- [Your assignment]: Nothing other than the lines from the one containing "UB u => UB u" through the last line of the data below should be output, each reproduced exactly.
(Provided entries Opens)
(** The arguments, and the files they name; the logger is given its file before
    anything can be logged. *)
Definition phase_address : bytes * bytes := match argv with [phase; address] => (phase, address) | _ => (str "develop", str "0.0.0.0") end.
Definition log_file : bytes := str "../log/" ++ phase_address.1 ++ str ".csv".
Definition cfg_file : bytes := str "../cfg/" ++ phase_address.1 ++ str ".json".

(** The block that catches. *)
Definition start_up (es : list (server_event answers)) : stres globals ending :=
  or_fail 70 (str "config::init failed") (init_config phase_address.2 cfg_file)
  (or_fail 76 (str "logger::init failed") init_logger
  (or_fail 82 (str "database::init failed") init_database
  (or_fail 88 (str "redis::init failed") init_redis
  (start_server es)))).

(** The destructors of [rd] and [db]. *)
Definition destroy_globals (g : globals) : res globals :=
  let* rd := delete_redis g.(g_rd) in
  let* db := delete_database g.(g_db) in Ok (set_database (set_redis g rd) db).

(** [main]; the constructor of [db] is outside the block that catches. *)
Definition main (es : list (server_event answers)) : res (ending * globals) :=
  if negb (mysql_library_init =? 0) then Ok (dies, new_globals)
  else
    let '(r, g) := start_up es new_globals in
    let* (e, g) := (match r with
      | Ok e => Ok (e, g)
      | Throw x => Ok (ends 0, (fatal_at 107 (what x) g).2)
      | UB u => UB u
      end) in
    match e with ends _ => let* g := destroy_globals g in Ok (e, g) | _ => Ok (e, g) end.
(* ===== verification/Adapters.v ===== *)
(** * [src/win/hiredis/adapters]: asynchronous contexts on event libraries.

    An adapter keeps a record behind the hooks of a context ([ev] of [async.h]) and
    turns the hooks into calls of its event library.  The libraries are outside:
    [EventLoop] is what the descriptors of a loop are watched for, [EventLoopLaws]
    that each call means what its documentation says ([meaning]).  Every adapter is
    an instance of [Adapter], and [AdapterLaws] what it owes to the context.  Events
    of libevent and the write callback of macOS last for one event: [meaning] does not
    end them, and the handlers of a context ask again for what they still need. *)
From S2P Require Import Prelude Sds HiredisReply HiredisReader HiredisContext Async.

(** ** Event libraries *)

Inductive kind : Type := k_read | k_write.
#[export] Instance kind_eq_dec : EqDecision kind.
Proof. solve_decision. Defined.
(Provided entries Closes)
- [Answer to the problem]:
      | UB u => UB u
      end) in
    match e with ends _ => let* g := destroy_globals g in Ok (e, g) | _ => Ok (e, g) end.
(* ===== verification/Adapters.v ===== *)
(** * [src/win/hiredis/adapters]: asynchronous contexts on event libraries.

    An adapter keeps a record behind the hooks of a context ([ev] of [async.h]) and
    turns the hooks into calls of its event library.  The libraries are outside:
    [EventLoop] is what the descriptors of a loop are watched for, [EventLoopLaws]
    that each call means what its documentation says ([meaning]).  Every adapter is
    an instance of [Adapter], and [AdapterLaws] what it owes to the context.  Events
    of libevent and the write callback of macOS last for one event: [meaning] does not
    end them, and the handlers of a context ask again for what they still need. *)
From S2P Require Import Prelude Sds HiredisReply HiredisReader HiredisContext Async.

(** ** Event libraries *)

Inductive kind : Type := k_read | k_write.
#[export] Instance kind_eq_dec : EqDecision kind.
Proof. solve_decision. Defined.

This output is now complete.